Hey, did I call that one, or what?

So, here’s what to expect next: Today, reporters will be swarming Capitol Hill to buttonhole House members to get their reactions to yesterday’s Weiner meltdown, to ask them what — if any — consequences Weiner might face. Do members of the House ethics committee see any grounds for an inquiry?

By Thursday, the Washington Post and the New York Times will have lengthy stories that are basically trying to evaluate the political reaction. You’ll also have features on the history of sex scandals, and some buzzword-heavy stories about how social networking technology and online media have re-shaped how sex scandals happen and are reported.

Something else to expect: MSM reporting Wednesday and Thursday– as if they had discovered it themselves, an exclusive — stuff you were reading on blogs Saturday, Sunday and Monday. Also, the MSM will never give credit by name to Ace of Spades, Dan Riehl, Lee Stranahan, Pete Ingemi, et al., for the work they did in developing, analyzing and advancing this story. When the major networks and national magazines interview “experts” about Twitter and blogs played in the scandal, these will not be people who had a damned thing to do with breaking WeinerGate.

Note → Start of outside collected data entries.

Definition set_pauseTimeRef (t : JS.number) (s : State) : State :=
  mkState (isPlaying s) (currentTime s) (playbackRate s) (timeInput s)
    (audioContextRef s) (sourceRef s) (startTimeRef s) t (animFrameRef s)
    (isPlayingRef s) (intentionalStopRef s) (nodes s) (rafQueue s) (rafNext s)
    (timeUpdates s).

Definition set_isPlayingRef (b : bool) (s : State) : State :=
  mkState (isPlaying s) (currentTime s) (playbackRate s) (timeInput s)
    (audioContextRef s) (sourceRef s) (startTimeRef s) (pauseTimeRef s)
    (animFrameRef s) b (intentionalStopRef s) (nodes s) (rafQueue s) (rafNext s)
    (timeUpdates s).

Definition set_intentionalStopRef (b : bool) (s : State) : State :=
  mkState (isPlaying s) (currentTime s) (playbackRate s) (timeInput s)
    (audioContextRef s) (sourceRef s) (startTimeRef s) (pauseTimeRef s)
    (animFrameRef s) (isPlayingRef s) b (nodes s) (rafQueue s) (rafNext s)
    (timeUpdates s).

Definition set_nodes (ns : list Node) (s : State) : State :=
  mkState (isPlaying s) (currentTime s) (playbackRate s) (timeInput s)
    (audioContextRef s) (sourceRef s) (startTimeRef s) (pauseTimeRef s)
    (animFrameRef s) (isPlayingRef s) (intentionalStopRef s) ns (rafQueue s)
    (rafNext s) (timeUpdates s).

(** [onTimeUpdate(t)]: the call is appended to the record of calls. *)
Definition onTimeUpdate (t : JS.number) (s : State) : State :=
  mkState (isPlaying s) (currentTime s) (playbackRate s) (timeInput s)
    (audioContextRef s) (sourceRef s) (startTimeRef s) (pauseTimeRef s)
    (animFrameRef s) (isPlayingRef s) (intentionalStopRef s) (nodes s)
    (rafQueue s) (rafNext s) (t :: timeUpdates s).

(** [animFrameRef.current = requestAnimationFrame(updateTime)]. *)
Definition requestAnimationFrame (s : State) : State :=
  mkState (isPlaying s) (currentTime s) (playbackRate s) (timeInput s)
    (audioContextRef s) (sourceRef s) (startTimeRef s) (pauseTimeRef s)
    (Some (rafNext s)) (isPlayingRef s) (intentionalStopRef s) (nodes s)
    (rafNext s :: rafQueue s) (S (rafNext s)) (timeUpdates s).

(** [if (animFrameRef.current) cancelAnimationFrame(animFrameRef.current)];
    handles start at 1, so a handle is truthy. *)
Definition cancelAnimationFrame (s : State) : State :=
  mkState (isPlaying s) (currentTime s) (playbackRate s) (timeInput s)
    (audioContextRef s) (sourceRef s) (startTimeRef s) (pauseTimeRef s)
    (animFrameRef s) (isPlayingRef s) (intentionalStopRef s) (nodes s)
    match animFrameRef s with
    | Some h => filter (fun h' => negb (Nat.eqb h' h)) (rafQueue s)
    | None => rafQueue s
    end
    (rafNext s) (timeUpdates s).

(** Has the node the ref points to been told to stop? *)
Definition sourceStopped (s : State) : option bool :=
  match sourceRef s with
  | None => None
  | Some i => option_map nodeStopped (nth_error (nodes s) i)
  end.

Definition initial : State :=
  mkState false (JS.Fin 0) 1 EmptyString false None 0 (JS.Fin 0) None false
    false [] [] 1%nat [].

(** [source.start(0, offset)] takes a finite offset that is not negative:
    it throws a TypeError for [NaN] and the infinities and a RangeError for
    a negative offset.  [None] is the throw. *)
Definition startOffset (offset : JS.number) : option Q :=
  match offset with
  | JS.Fin q => if JS.Qltb q 0 then None else Some q
  | _ => None
  end.

(** Something the browser or the user does to the mounted component.  The
    events that read the hardware clock carry its reading. *)
Inductive Event : Type :=
| ClickPlayPause (now : Q)          (* the round button *)
| ClickSkip (seconds now : Q)       (* [skip(-5)] and [skip(5)] *)
| SliderChange (t now : Q)          (* [handleSeek], the slider at [t] *)
| TypeTimeInput (text : string)     (* [setTimeInput(e.target.value)] *)
| SubmitTimeInput (now : Q)         (* [handleTimeInputSubmit] *)
| ClickRate (now : Q)               (* the speed button *)
| TimerPlay (now : Q)               (* the timeout set by the speed button *)
| AnimationFrame (h : nat) (now : Q)
| NodeEnded.                        (* [source.onended] *)

Definition clockOf (e : Event) : option Q :=
  match e with
  | ClickPlayPause now | ClickSkip _ now | SliderChange _ now
  | SubmitTimeInput now | ClickRate now | TimerPlay now
  | AnimationFrame _ now => Some now
  | TypeTimeInput _ | NodeEnded => None
  end.

(** The clock readings of a sequence of events never go back, starting
    from [c]. *)
Fixpoint clockOrdered (c : Q) (events : list Event) : Prop :=
  match events with
  | [] => True
  | e :: rest =>
      match clockOf e with
      | Some now => c <= now /\ clockOrdered now rest
      | None => clockOrdered c rest
      end
  end.

(** No text typed into the "go to" box is one that [parseTimeInput] turns
    into [NaN]. *)
Definition tame (events : list Event) : Prop :=
  Forall (fun e =>
            match e with
            | TypeTimeInput text => parseTimeInput text <> Some JS.NaN
            | _ => True
            end) events.

Section Component.

Variable audioBuffer : option Q.

(** [const duration = audioBuffer?.duration || 0], as in [AudioPlayer]. *)
Definition duration : Q := AudioPlayer.duration audioBuffer.

Definition updateTime (now : Q) (s : State) : State :=
  if negb (audioContextRef s) || negb (isPlayingRef s) then s
  else
    let elapsed := (now - startTimeRef s) * playbackRate s in
    let newTime :=
      JS.minimum (JS.add (pauseTimeRef s) (JS.Fin elapsed)) (JS.Fin duration) in
    let s := set_currentTime newTime s in
    let s := onTimeUpdate newTime s in
    if JS.geq newTime (JS.Fin (duration - (1#100))) then
      let s := set_isPlaying false s in
      let s := set_isPlayingRef false s in
      let s := set_pauseTimeRef (JS.Fin 0) s in
      set_currentTime (JS.Fin 0) s
    else requestAnimationFrame s.

(** The browser runs a requested frame: the handle leaves the queue and
    [updateTime] is called. *)
Definition runFrame (h : nat) (now : Q) (s : State) : State :=
  if existsb (Nat.eqb h) (rafQueue s) then
    updateTime now
      (mkState (isPlaying s) (currentTime s) (playbackRate s) (timeInput s)
         (audioContextRef s) (sourceRef s) (startTimeRef s) (pauseTimeRef s)
         (animFrameRef s) (isPlayingRef s) (intentionalStopRef s) (nodes s)
         (filter (fun h' => negb (Nat.eqb h' h)) (rafQueue s)) (rafNext s)
         (timeUpdates s))
  else s.

(** [source.onended], the same closure for every node created by [play]. *)
Definition onended (s : State) : State :=
  if intentionalStopRef s then set_intentionalStopRef false s
  else
    let s := set_pauseTimeRef (JS.Fin 0) s in
    let s := set_currentTime (JS.Fin 0) s in
    let s := set_isPlaying false s in
    set_isPlayingRef false s.

(** [play].  When [source.start] throws, the statements after it do not
    run: the context and the stop of the previous node stay, the node that
    was created is never started and is dropped. *)
Definition play (now : Q) (s : State) : State :=
  match audioBuffer with
  | None => s
  | Some _ =>
    let s := if audioContextRef s then s else set_audioContextRef true s in
    let s :=
      match sourceRef s with
      | Some i =>
          let s := set_intentionalStopRef true s in
          set_nodes (stopNode i (nodes s)) s
      | None => s
      end in
    match startOffset (pauseTimeRef s) with
    | None => s
    | Some offset =>
      let source := mkNode offset (playbackRate s) now false in
      let idx := List.length (nodes s) in
      let s := set_nodes (nodes s ++ [source]) s in
      let s := set_startTimeRef now s in
      let s := set_sourceRef (Some idx) s in
      let s := set_isPlayingRef true s in
      let s := set_isPlaying true s in
      requestAnimationFrame s
    end
  end.

Definition pause (now : Q) (s : State) : State :=
  match sourceRef s with
  | None => s
  | Some i =>
    if negb (audioContextRef s) then s
    else
      let s :=
        set_pauseTimeRef
          (JS.add (pauseTimeRef s)
                  (JS.Fin ((now - startTimeRef s) * playbackRate s))) s in
      let position := JS.minimum (pauseTimeRef s) (JS.Fin duration) in
      let s := set_pauseTimeRef position s in
      let s := set_currentTime position s in
      let s := onTimeUpdate position s in
      let s := set_intentionalStopRef true s in
      let s := set_nodes (stopNode i (nodes s)) s in
      let s := set_isPlayingRef false s in
      let s := set_isPlaying false s in
      cancelAnimationFrame s
  end.

(** [togglePlayPause], [skip] and [seekTo] test the React state [isPlaying]
    of the render they belong to: its value on entry. *)
Definition togglePlayPause (now : Q) (s : State) : State :=
  if isPlaying s then pause now s else play now s.

Definition skip (seconds : Q) (now : Q) (s : State) : State :=
  let playing := isPlaying s in
  let newTime :=
    JS.max0 (JS.minimum (JS.Fin duration)
                        (JS.add (pauseTimeRef s) (JS.Fin seconds))) in
  let s := set_pauseTimeRef newTime s in
  let s := set_currentTime newTime s in
  let s := onTimeUpdate newTime s in
  if playing then play now (pause now s) else s.

Definition seekTo (newTime : JS.number) (now : Q) (s : State) : State :=
  let playing := isPlaying s in
  let t := JS.max0 (JS.minimum (JS.Fin duration) newTime) in
  let s := set_pauseTimeRef t s in
  let s := set_currentTime t s in
  let s := onTimeUpdate t s in
  let s := set_timeInput EmptyString s in
  if playing then play now (pause now s) else s.

(** [handleTimeInputSubmit]: [seekTo] is called with every result of
    [parseTimeInput] other than [null]. *)
Definition handleTimeInputSubmit (now : Q) (s : State) : State :=
  match parseTimeInput (timeInput s) with
  | None => s
  | Some parsed => seekTo parsed now s
  end.

(** The click handler of the speed button, as in [PlayerEvents]. *)
Definition handleRateClick (now : Q) (s : State) : State * bool :=
  let playing := isPlaying s in
  let rate := if Qeq_bool (playbackRate s) 1 then 2 else 1 in
  let s := if playing then pause now s else s in
  (set_playbackRate rate s, playing).

(** The cleanup returned by the mount effect: stop the node, cancel the
    frame.  It does not set [intentionalStopRef]. *)
Definition unmount (s : State) : State :=
  let s :=
    match sourceRef s with
    | Some i => set_nodes (stopNode i (nodes s)) s
    | None => s
    end in
  cancelAnimationFrame s.

(** [handleSeek] is [seekTo(parseFloat(e.target.value))]; the value of a
    range input is the decimal of a number, here [t]. *)
Definition handle (e : Event) (s : State) : State :=
  match e with
  | ClickPlayPause now => togglePlayPause now s
  | ClickSkip seconds now => skip seconds now s
  | SliderChange t now => seekTo (JS.Fin t) now s
  | TypeTimeInput text => set_timeInput text s
  | SubmitTimeInput now => handleTimeInputSubmit now s
  | ClickRate now => fst (handleRateClick now s)
  | TimerPlay now => play now s
  | AnimationFrame h now => runFrame h now s
  | NodeEnded => onended s
  end.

They’ll quote some professor of political science or something.

Sic semper hoc.

So . . . after Tuesday’s press conference debacle, I’m thinking the clock is ticking on Weiner. Democrats are very conscious of how such scandals can hurt them. After all, Mark Foley’s scandal was a major boost to Pelosi and the Democrats taking the House majority in 2006. So either Weiner comes up with a more plausible excuse or else he’ll have to . . . tell the truth.

To repeat what I said Tuesday night, my money says Weiner issue a terse statement of admission late Thursday, go into seclusion and then turn up on Rachel Maddow’s show Friday for a friendly (but deeply regretful) interview.

Maybe he’ll “seek treatment” somewhere. I don’t think he’ll resign. But it should reach some kind of conclusion by the weekend, so that Sunday, I expect we’ll see a lot of “thoughtful” op-ed columns in the Washington Post and New York Times about What It All Means.

That’s the real kick in the head, the thing that galls me most of all: No matter how badly the major media fail — and none of them got the story right over the weekend — when all is said and done, they still arrogate to themselves the privilege of telling the rest of us plebian swine What It All Means.

It’s weird, you see: I hate the media just as much as anybody out there in Yokelsburg, Oklahoma. And yet, at the same time, in some sense, I am the media.

“Familiarity breeds contempt,” I suppose.